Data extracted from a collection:
--------------------

(** * space-modeller: the IFC loading pipeline

    A shallow embedding of

    - [app/core/errors/app-error.ts]            (typed errors),
    - [app/domain/models/ifc-model.model.ts]    (the disposable [IfcModel]),
    - [app/domain/services/ifc-loader.service.ts] ([IfcLoaderService]),
    - [app/core/logging/logger.service.ts]      ([LoggerService]),
    - [app/core/errors/error-handler.service.ts] ([AppErrorHandler]),

    and the properties of the loader that the specification states.

    The service is stateful and talks to two foreign parties: the web-ifc
    engine (a WASM module owning native memory) and the caller's progress
    sink.  Methods are therefore embedded in a state-and-exception monad over
    a [World] that holds the fields of the service, the engine-side heap and
    the chronological trace of every outgoing call.  The two [async] methods
    are cut at their single [await]: a synchronous prefix and a resumption,
    so that interleavings of in-flight calls can be stated. *)

From Stdlib Require Import ZArith NArith List String Ascii Bool Lia Arith.
From Stdlib Require Import DecimalString.
From Stdlib Require Import PrimFloat FloatOps SpecFloat.
Import ListNotations.

Set Implicit Arguments.
Local Open Scope string_scope.
Local Open Scope list_scope.

(* ================================================================== *)
(** * JavaScript numbers *)
(* ================================================================== *)

(** A JS [number] is an IEEE 754 binary64 value.  We use the Standard
    Library's specification floats, on which comparison is a plain
    function, and obtain literals by rounding the decimal exactly as the
    JavaScript parser does. *)
Module Js.

Definition number : Type := spec_float.

Definition NaN : number := S754_nan.

Definition isNaN (x : number) : bool :=
  match x with S754_nan => true | _ => false end.

(** [0], [1] and [0.99] as written in the source. *)
Definition zero : number := Eval vm_compute in Prim2SF 0%float.
Definition one : number := Eval vm_compute in Prim2SF 1%float.
#[warnings="-inexact-float"] Definition lit_0_99 : number := Eval vm_compute in Prim2SF 0.99%float.

(** Literals used by the specification's examples. *)
Definition lit_0_5 : number := Eval vm_compute in Prim2SF 0.5%float.
#[warnings="-inexact-float"] Definition lit_0_995 : number := Eval vm_compute in Prim2SF 0.995%float.
#[warnings="-inexact-float"] Definition lit_0_3 : number := Eval vm_compute in Prim2SF 0.3%float.
#[warnings="-inexact-float"] Definition lit_neg_0_2 : number := Eval vm_compute in Prim2SF (-0.2)%float.
Definition lit_1_5 : number := Eval vm_compute in Prim2SF 1.5%float.

(** [x < y] and [x >= y]: false as soon as an operand is NaN. *)
Definition lt (x y : number) : bool := SFltb x y.
Definition ge (x y : number) : bool := SFleb y x.
Definition le (x y : number) : bool := SFleb x y.

Definition isNegZero (x : number) : bool :=
  match x with S754_zero true => true | _ => false end.

(** [Math.min(a, b)]: NaN if either is NaN, [-0] is below [+0]. *)
Definition Math_min (a b : number) : number :=
  match SFcompare a b with
  | None => NaN
  | Some Lt => a
  | Some Gt => b
  | Some Eq => if isNegZero a then a else b
  end.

--------------------

Exercise prompt: Using the entries shown above, reproduce verbatim the lines from the line bearing "(** * JavaScript numbers *)" to the line bearing "Definition NaN : number := S754_nan.", inclusive.

Answer area:
(** * JavaScript numbers *)
(* ================================================================== *)

(** A JS [number] is an IEEE 754 binary64 value.  We use the Standard
    Library's specification floats, on which comparison is a plain
    function, and obtain literals by rounding the decimal exactly as the
    JavaScript parser does. *)
Module Js.

Definition number : Type := spec_float.

Definition NaN : number := S754_nan.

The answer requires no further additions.